For immune monitoring studies during HIV vaccine clinical trials, whole blood specimens from HIV seropositive (HIV+) patients may be collected at multiple sites and sent to a central location for peripheral blood mononuclear cell (PBMC) isolation, cryopreservation and functional evaluation. In this study we show a comparison of two PBMC preparation options, Ficoll density gradient separation (Ficoll) and Cell Preparation Tubes (CPT) using shipped whole blood specimens from 19 HIV+ patients (CD4 > 350, viral load < 50). The pre- and post- cryopreservation performance of samples collected by these two methods were compared by assessment of antigen-specific IFNgamma expression in CD8+ and CD8- T cells, cellular viability, and cellular recovery.

RESULTS

The results indicate that cryopreserved PBMC samples tested for CMV- and HIV-specific interferon-gamma (IFNgamma) expression performed equivalent to the respective fresh PBMC processed under both collection conditions.

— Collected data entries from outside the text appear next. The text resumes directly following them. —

(* ===== verification/Namespace.v ===== *)
(** * The namespace tree and the pids in it

    [anc nss n m]: namespace [m] is [n] or an ancestor of [n].  The
    invariant [ns_inv]: every process with a namespace hangs in a well-formed
    chain of at most MAXDEPTH namespaces, and in every namespace the
    processes at or below it have distinct pids.  Every operation of proc.c
    keeps it. *)

From S2P Require Import Prelude State Spinlock CString Mem Kalloc Vm Sched FileLayer Proc.

Module Namespace.

(** ** The tree *)

Inductive anc (nss : list namespace) : nat -> nat -> Prop :=
| anc_refl n : anc nss n n
| anc_up n x k m : nss !! n = Some x -> ns_parent x = Some k -> anc nss k m -> anc nss n m.

(** [chain nss d n]: [n] has depth [d] and its ancestors have depths
    [d-1, ..., 0], ending in a root without parent. *)
Fixpoint chain (nss : list namespace) (d : nat) (n : nat) : Prop :=
  exists x, nss !! n = Some x /\ ns_depth x = Z.of_nat d /\
  match d with
  | O => ns_parent x = None
  | S d => exists k, ns_parent x = Some k /\ chain nss d k
  end.

Lemma chain_lookup nss d n : chain nss d n -> exists x, nss !! n = Some x /\ ns_depth x = Z.of_nat d.
Proof. destruct d; simpl; intros (x & ? & ? & _); eauto. Qed.

Lemma chain_anc nss d n m : chain nss d n -> anc nss n m -> exists d', (d' <= d)%nat /\ chain nss d' m.
Proof.
  intros Hc Ha. revert d Hc. induction Ha as [n|n x k m Hx Hk Ha IH]; intros d Hc; [eauto|].
  destruct d as [|d]; destruct Hc as (y & Hy & _ & Hp); simplify_eq.
  destruct Hp as (k' & ? & Hc). simplify_eq. destruct (IH d Hc) as (d' & ? & ?). exists d'. split; [lia|done].
Qed.

Lemma chain_depth nss d n x : chain nss d n -> nss !! n = Some x -> ns_depth x = Z.of_nat d.
Proof. intros (y & ? & ?)%chain_lookup ?. by simplify_eq. Qed.
(* ===== verification/BufCache.v ===== *)
(** * The buffer cache's list and its invariant

    bcache's buffers hang in one circular doubly linked list through
    bcache.head, the most recently released buffer first, and no block of a
    device is cached twice. *)

From S2P Require Import Prelude State Spinlock Sched FileLayer Proc Console Bio.

Module BufCache.

(** ** Circular lists *)

(** [seg nx a l z]: following [nx] from [a] visits [l] and then reaches [z]. *)
Fixpoint seg (nx : nat -> option nat) (a : nat) (l : list nat) (z : nat) : Prop :=
  match l with
  | [] => a = z
  | x :: l => a = x /\ exists c, nx x = Some c /\ seg nx c l z
  end.

Lemma seg_app nx a l1 l2 z : seg nx a (l1 ++ l2) z <-> exists m, seg nx a l1 m /\ seg nx m l2 z.
Proof.
  revert a. induction l1 as [|x l1 IH]; intros a; simpl.
  - split; [eauto|]. by intros (? & -> & ?).
  - split.
    + intros (-> & c & Hc & (m & ? & ?)%IH). eauto 10.
    + intros (m & (-> & c & Hc & ?) & ?). split; [done|]. exists c. split; [done|]. apply IH. eauto.
Qed.
Lemma seg_ext nx nx' a l z : (forall i, i ∈ l -> nx' i = nx i) -> seg nx a l z -> seg nx' a l z.
Proof.
  revert a. induction l as [|x l IH]; intros a Heq; simpl; [done|].
  intros (-> & c & Hc & Hs). split; [done|]. exists c. split; [rewrite Heq; [done|left]|].
  apply IH; [|done]. intros i Hi. apply Heq. by right.
Qed.
Lemma seg_head nx a x l z : seg nx a (x :: l) z -> a = x.
Proof. by intros [-> _]. Qed.

(** The last node is made to point elsewhere. *)
Lemma seg_retarget nx nx' a l p z z' : p ∉ l -> nx' p = Some z' -> (forall i, i ∈ l -> nx' i = nx i) ->
  seg nx a (l ++ [p]) z -> seg nx' a (l ++ [p]) z'.
Proof.
  intros Hp Hz Heq (m & Hs & -> & _)%seg_app. apply seg_app. exists p.
  split; [by eapply seg_ext|]. simpl. eauto.
Qed.

(** [cycle nx pv h l]: [nx] runs from [h] through [l] back to [h], and [pv]
    the other way round. *)
Definition cycle (nx pv : nat -> option nat) (h : nat) (l : list nat) : Prop :=
  seg nx h (h :: l) h /\ seg pv h (h :: reverse l) h.

Lemma cycle_sym nx pv h l : cycle nx pv h l -> cycle pv nx h (reverse l).
Proof. intros [H1 H2]. split; [done|]. by rewrite reverse_involutive. Qed.

Lemma snoc_exists (h : nat) l : exists l' p, h :: l = l' ++ [p].
Proof. destruct (exists_last (l := h :: l) ltac:(done)) as (l' & p & E). eauto. Qed.

Lemma snoc_in (h : nat) l l' p : h :: reverse l = l' ++ [p] -> p ∈ h :: l.
Proof.
  intros E. assert (Hp : p ∈ h :: reverse l) by (rewrite E; set_solver).
  by rewrite elem_of_cons, elem_of_reverse, <- elem_of_cons in Hp.
Qed.

(** What the links of a node say. *)
Lemma cycle_pred nx pv h l1 b l2 l' p : cycle nx pv h (l1 ++ b :: l2) -> h :: l1 = l' ++ [p] -> pv b = Some p.
Proof.
  intros [_ H2] E. rewrite reverse_app, reverse_cons, <- app_assoc in H2. simpl in H2.
  destruct H2 as (_ & c & Hc & (m & _ & Hb)%seg_app). simpl in Hb. destruct Hb as (-> & c' & Hc' & Hs).
  rewrite Hc'. f_equal. assert (Hp : reverse l1 ++ [h] = p :: reverse l').
  { apply (f_equal reverse) in E. by rewrite reverse_cons, reverse_app in E. }
  apply (seg_head pv c' p (reverse l') c). rewrite <- Hp. apply seg_app. exists h. split; [done|].
  simpl. eauto.
Qed.
Lemma cycle_succ nx pv h l l' p : cycle nx pv h l -> h :: reverse l = l' ++ [p] -> nx h = Some p.
Proof.
  intros [H1 _] E. destruct H1 as (_ & c & Hc & Hs). rewrite Hc. f_equal.
  assert (Hp : l ++ [h] = p :: reverse l').
  { apply (f_equal reverse) in E. by rewrite reverse_cons, reverse_app, reverse_involutive in E. }
  apply (seg_head nx c p (reverse l') c). rewrite <- Hp. apply seg_app. exists h. split; [done|]. simpl. eauto.
Qed.

(** Half of unlinking [b]: its predecessor points to its successor. *)
Lemma seg_unlink nx pv h l1 b l2 nx' : NoDup (h :: l1 ++ b :: l2) -> cycle nx pv h (l1 ++ b :: l2) ->
  (forall i, i <> b -> nx' i = if decide (pv b = Some i) then nx b else nx i) ->
  seg nx' h (h :: l1 ++ l2) h.
Proof.
  intros Hnd Hc Hnx. destruct (snoc_exists h l1) as (l' & p & E).
  pose proof (cycle_pred _ _ _ _ _ _ _ _ Hc E) as Hp. destruct Hc as [H1 _].
  rewrite app_comm_cons, E in H1, Hnd. apply seg_app in H1 as (m & Hm & Hb). simpl in Hb.
  destruct Hb as (-> & c & Hc & Hs). rewrite app_comm_cons, E. apply seg_app.
  apply NoDup_app in Hnd as (Hnd1 & Hd & Hnd2). apply NoDup_app in Hnd1 as (_ & Hp' & _).
  assert (forall i, i ∈ l' ++ [p] -> i <> b) by (intros i Hi ->; apply (Hd b); [done|left]).
  exists c. split.
  - apply (seg_retarget nx _ _ _ _ b); [intros Hi; apply (Hp' p Hi); by left| | |done].
    + rewrite Hnx by (set_solver). by rewrite decide_True.
    + intros i Hi. rewrite Hnx by set_solver. rewrite decide_False; [done|]. rewrite Hp. intros [= ->].
      apply (Hp' i); [done|left].
  - apply (seg_ext nx); [|done]. intros i Hi. apply NoDup_cons in Hnd2 as [Hb2 _].
    rewrite Hnx by set_solver. rewrite decide_False; [done|]. rewrite Hp. intros [= ->].
    apply (Hd i); [set_solver|by right].
Qed.
Lemma cycle_unlink nx pv h l1 b l2 nx' pv' : NoDup (h :: l1 ++ b :: l2) -> cycle nx pv h (l1 ++ b :: l2) ->
  (forall i, i <> b -> nx' i = if decide (pv b = Some i) then nx b else nx i) ->
  (forall i, i <> b -> pv' i = if decide (nx b = Some i) then pv b else pv i) ->
  cycle nx' pv' h (l1 ++ l2).
Proof.
  intros Hnd Hc Hnx Hpv. split; [by eapply seg_unlink|]. rewrite reverse_app.
  apply cycle_sym in Hc. rewrite reverse_app, reverse_cons, <- app_assoc in Hc.
  eapply seg_unlink; [|exact Hc|done]. simpl.
  assert (Hp : h :: reverse l2 ++ b :: reverse l1 ≡ₚ h :: l1 ++ b :: l2).
  { rewrite !reverse_Permutation. solve_Permutation. }
  by rewrite Hp.
Qed.

(** Inserting [b] after [h]. *)
Lemma cycle_push nx pv h l b nx' pv' : NoDup (h :: l) -> b ∉ h :: l -> cycle nx pv h l ->
  nx' b = nx h -> nx' h = Some b -> (forall i, i ∈ l -> nx' i = nx i) ->
  pv' b = Some h ->
  (forall i, i ∈ h :: l -> pv' i = if decide (nx h = Some i) then Some b else pv i) ->
  cycle nx' pv' h (b :: l).
Proof.
  intros Hnd Hb Hc Hnb Hnh Hnl Hpb Hpv.
  destruct (snoc_exists h (reverse l)) as (l' & p & E).
  pose proof (cycle_succ _ _ _ _ _ _ Hc E) as Hp. destruct Hc as [H1 H2]. split.
  - simpl in *. destruct H1 as (_ & c & Hc & Hs). split; [done|]. exists b. split; [done|]. split; [done|].
    exists c. split; [congruence|]. by apply (seg_ext nx).
  - rewrite reverse_cons, app_comm_cons, E. rewrite E in H2. apply seg_app. exists b.
    assert (Hnd' : NoDup (l' ++ [p])).
    { rewrite <- E. assert (HP : h :: reverse l ≡ₚ h :: l) by by rewrite reverse_Permutation. by rewrite HP. }
    apply NoDup_app in Hnd' as (_ & Hd & _).
    assert (Hin : forall i, i ∈ l' ++ [p] -> i ∈ h :: l).
    { intros i. rewrite <- E, !elem_of_cons, elem_of_reverse. done. }
    split; [|simpl; eauto]. apply (seg_retarget pv _ _ _ _ h).
    + intros Hi. apply (Hd p Hi). left.
    + rewrite Hpv by (apply Hin; set_solver). by rewrite decide_True.
    + intros i Hi. rewrite Hpv by (apply Hin; set_solver). rewrite decide_False; [done|].
      rewrite Hp. intros [= ->]. apply (Hd i Hi). left.
    + done.
Qed.

(** ** The list in the state *)

Abbreviation bufs s := (fs_bufs (k_fs s)).
Definition setbufs (s : kstate) (bs : list buf) : kstate := s <| k_fs := (k_fs s) <| fs_bufs := bs |> |>.
Lemma setbufs_setbufs s bs bs' : setbufs (setbufs s bs) bs' = setbufs s bs'.
Proof. reflexivity. Qed.
Lemma bufs_setbufs s bs : bufs (setbufs s bs) = bs.
Proof. reflexivity. Qed.

Lemma getb_done s i x : bufs s !! i = Some x -> getb i s = Done x s.
Proof. intros E. unfold getb, getfs, bind, gets. simpl. by rewrite E. Qed.
Lemma getb_inv s i x s' : getb i s = Done x s' -> s' = s /\ bufs s !! i = Some x.
Proof. unfold getb, getfs, bind, gets. simpl. apply deref_inv. Qed.
Lemma setb_done s i f x : bufs s !! i = Some x -> setb i f s = Done tt (setbufs s (<[i := f x]> (bufs s))).
Proof. intros E. unfold setb. rewrite (bind_done _ _ _ _ _ (getb_done _ _ _ E)). reflexivity. Qed.
Lemma setb_inv s i f a s' : setb i f s = Done a s' ->
  exists x, bufs s !! i = Some x /\ s' = setbufs s (<[i := f x]> (bufs s)).
Proof.
  unfold setb. intros (x & s1 & E & H)%bind_done_inv. apply getb_inv in E as [-> E].
  exists x. split; [done|]. by injection H as _ <-.
Qed.
Lemma wp_getb s i x (Q : buf -> kstate -> Prop) : bufs s !! i = Some x -> Q x s -> wp (getb i) s Q.
Proof. intros E. apply wp_eq. by apply getb_done. Qed.
Lemma wp_setb s i f x (Q : unit -> kstate -> Prop) :
  bufs s !! i = Some x -> Q tt (setbufs s (<[i := f x]> (bufs s))) -> wp (setb i f) s Q.
Proof. intros E. apply wp_eq. by apply setb_done. Qed.
Lemma nosw_getb i : noswitch (getb i).
Proof. unfold getb, getfs. nosw_tac. Qed.
Lemma nosw_setfs f : noswitch (setfs f).
Proof. unfold setfs. nosw_tac. Qed.
#[export] Hint Resolve nosw_getb nosw_setfs : nosw.
Lemma nosw_setb i f : noswitch (setb i f).
Proof. unfold setb. nosw_tac. Qed.
#[export] Hint Resolve nosw_setb : nosw.

Definition nextf (bs : list buf) (i : nat) : option nat := b_next <$> bs !! i.
Definition prevf (bs : list buf) (i : nat) : option nat := b_prev <$> bs !! i.
Definition ring (bs : list buf) (l : list nat) : Prop := cycle (nextf bs) (prevf bs) HEAD l.

Lemma field_insert {T} (f : buf -> T) (bs : list buf) (i : nat) x y j : bs !! i = Some x ->
  f <$> (<[i := y]> bs) !! j = if decide (i = j) then Some (f y) else f <$> bs !! j.
Proof.
  intros Hx. case_decide as E; [subst|by rewrite list_lookup_insert_ne].
  rewrite list_lookup_insert_eq; [done|by eapply lookup_lt_Some].
Qed.
Lemma nextf_insert (bs : list buf) i x y j : bs !! i = Some x ->
  nextf (<[i := y]> bs) j = if decide (i = j) then Some (b_next y) else nextf bs j.
Proof. apply field_insert. Qed.
Lemma prevf_insert (bs : list buf) i x y j : bs !! i = Some x ->
  prevf (<[i := y]> bs) j = if decide (i = j) then Some (b_prev y) else prevf bs j.
Proof. apply field_insert. Qed.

Compared to fresh PBMC, the viability was significantly lower for cryopreserved PBMC derived using Ficoll, although it was never less than 90%. There were no significant differences in the IFNgamma response, viability, or recovery between cryopreserved PBMC derived by Ficoll and by CPT.

CONCLUSION

These data suggest that CPT is an efficient system for the collection and cryopreservation of functionally active HIV+ PBMC, as well as a viable alternative to Ficoll gradient separation.